Quelques personnages dont on suit les heurts et malheurs : Dina, jeune femme qui aurait dû avoir un avenir souriant mais que la mort de son père puis de son mari obligé à gagner sa vie comme elle peut. Les tailleurs Ishvar et Om qui travaillent pour elle. L'étudiant Maneck qui ne supporte plus sa résidence universitaire et s'installe chez elle comme hôte payant, le mendiant Shankar…. Et bien d'autres qui gravitent autour de ceux ci. Certaines des parties sont consacrées à l'histoire d'un personnage.

Le quotidien est souvent sordide, outre la faim jamais très loin, il y a la saleté, les vers, les cafards, la distribution d'eau intermittente. Également les relations entre les castes et particulièrement envers les intouchables totalement à la merci de la méchanceté des classes supérieures qui considèrent avoir droit de vie et de mort sur eux.
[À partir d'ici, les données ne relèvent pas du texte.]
(* ===== verification/AppDelivery.v ===== *)
(** * internal/app and internal/tagcount: what a capture delivers

    The event loop of [App] over the exporter of [Exporter]: the world of the
    loop is any world whose exporter is the modelled one, its goroutine taking
    turns between the calls. The specification says which packs a log of
    output records stands for. No code of its own. *)

From S2P Require Import Prelude Flow Window Stream Dns L7Types Http2 L7 Bridge Pack App AppLogic Exporter.

#[local] Open Scope Z_scope.

(** ** Definitions *)

(** A world, an exporter, and for each call of the exporter the answers of
    the sender to the turn its goroutine takes before the call *)
Record carrier (W M : Type) := mkCarrier {
  ca_world : W;
  ca_exporter : Exporter M;
  ca_turns : list (list (option Z))
}.

Arguments mkCarrier {W M}.
Arguments ca_world {W M}.
Arguments ca_exporter {W M}.
Arguments ca_turns {W M}.

Section world.
Context {W : Type} {WW : World W} {M : Type} {MV : MapValue M}.
Context (Sum256 : list byte -> list byte).
Context (coverage_json : string -> Time -> string -> Z -> string -> string -> string -> Z -> list byte).
Context (digest : Window -> string).

#[local] Abbreviation pack := (TagCountPack M).

(** The goroutine of run, until it waits *)
Fixpoint run_turn (answers : list (option Z)) (e : Exporter M) : Exporter M :=
  match answers with
  | [] => e
  | answer :: answers' => match run_step answer e with Some e' => run_turn answers' e' | None => e end
  end.

Definition take_turn (c : carrier W M) : carrier W M :=
  match ca_turns c with
  | [] => c
  | turn :: turns => mkCarrier (ca_world c) (run_turn turn (ca_exporter c)) turns
  end.

Definition lift {A} (f : W -> W * A) (c : carrier W M) : carrier W M * A :=
  let '(w, a) := f (ca_world c) in (mkCarrier w (ca_exporter c) (ca_turns c), a).

(** A call of the exporter; an error is a code. *)
Definition call (f : Exporter M -> Exporter M * Exporter.errors) (c : carrier W M) : carrier W M * option Z :=
  let c := take_turn c in
  let '(e, err) := f (ca_exporter c) in
  (mkCarrier (ca_world c) e (ca_turns c), match err with [] => None | _ => Some 0 end).

Definition typed_event (r : record) : option event :=
  match r with
  | RecL7 t => Some (EventL7 t)
  | RecDNS t => Some (EventDNS t)
  | RecDrop d => Some (EventDrop d)
  | _ => None
  end.

Definition carrier_world : World (carrier W M) := {|
  world_now := lift world_now;
  world_elapsed := lift world_elapsed;
  world_Resolve p s d := lift (world_Resolve p s d);
  world_ResolveAfter p s d t := lift (world_ResolveAfter p s d t);
  world_Lookup pid := lift (world_Lookup pid);
  world_Enrich o := lift (world_Enrich o);
  world_Encode r := lift (world_Encode r);
  world_Export w := call (Export digest w);
  world_ExportTyped r :=
    match typed_event r with
    | Some event => call (exportEvent Sum256 coverage_json event)
    | None => fun c => (c, None)
    end;
  world_Dropped c := let c := take_turn c in (c, Dropped (ca_exporter c))
|}.

(** *** Specification *)

(** The pack of a record, if records of its kind have one *)
Definition pack_of (pcode oid : Z) (r : record) : option (result PackError pack) :=
  match r with
  | RecWindow w => Some (PackForWindow digest w pcode oid)
  | RecL7 t => Some (PackForL7 Sum256 t pcode oid)
  | RecDNS t => Some (PackForDNS Sum256 t pcode oid)
  | RecDrop d => Some (PackForL7Drop Sum256 coverage_json d pcode oid)
  | _ => None
  end.

Definition record_node (r : record) : string :=
  match r with
  | RecWindow w => fk_NodeName (wi_Flow w)
  | RecL7 t => fk_NodeName (tx_Flow t)
  | RecDNS t => Dns.tx_NodeName t
  | RecDrop d => dr_NodeName d
  | _ => ""
  end.

(** The windows without a pack, by reason *)
Inductive skip := skip_partial | skip_unmeasured | skip_incomplete.

#[export] Instance skip_eq_dec : EqDecision skip.
Proof. solve_decision. Defined.

Definition skip_of (pcode oid : Z) (r : record) : option skip :=
  match r, pack_of pcode oid r with
  | RecWindow _, Some (Err (request_error ErrPartialWindow)) => Some skip_partial
  | RecWindow _, Some (Err (request_error ErrNoSamples)) => Some skip_unmeasured
  | RecWindow _, Some (Err (request_error ErrIncompleteTuple)) => Some skip_incomplete
  | _, _ => None
  end.

(** A record of a kind that is exported is of the node, and has a pack or is
    skipped. *)
Definition exportable (node : string) (pcode oid : Z) (r : record) : Prop :=
  match pack_of pcode oid r with
  | None => True
  | Some (Ok _) => record_node r = node
  | Some (Err _) => record_node r = node /\ is_Some (skip_of pcode oid r)
  end.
Mendiants ramassés dans la rue et emmenés loin pour travailler contre un logement inconfortable et une maigre pitance.L'administration bien sûr corrompue qui échange droits contre stérilisation ou fait pire encore...

Et au dessus de tout cela la figure du premier ministre, jamais désignée nommément, Indira Gandhi. Il me semble qu'elle bénéficie en Occident d'une image assez positive , mais ce n'est pas le cas sous la plume de Rohinton Mistry. Légèrement ridicule, autoritaire, elle se déplace dans les campagnes pour prononcer de longs discours sur ses efforts en faveur des plus pauvres mais ses meetings ne déplacent les foules que parce que des rabatteurs viennent dans les bidonvilles promettre nourriture et argent à ceux qui montent dans les bus. Promesse même pas correctement tenue. Culte de la personnalité digne d'autres pays considérés comme dictatures, tricherie dans les élections, état d'urgence, Indira Gandhi à bien perdu de sa valeur à mes yeux.

On est souvent entre le rire jaune et les larmes comme dans cette scène ou un homme possédant deux singes qu'il nourrit comme il peut et un chien qui doit se débrouiller seul retrouve après avoir été embarqué pour un meeting, lesdits singes dévorés par le malheureux chien qu'il essaie alors s'étrangler.

Je conseille chaleureusement ce roman dans lequel on ne s'ennuie pas un instant malgré ses 882 pages. Et si vous connaissez un livre équivalent sur l'Inde de ces trente, quarante dernières années parmi les plus pauvres, je suis preneuse. Déjà il y a les deux autres titres de Mistry Un si long voyage et surtout Une simple affaire de famille que je retiens, mais ils concernent les classes intermédiaires.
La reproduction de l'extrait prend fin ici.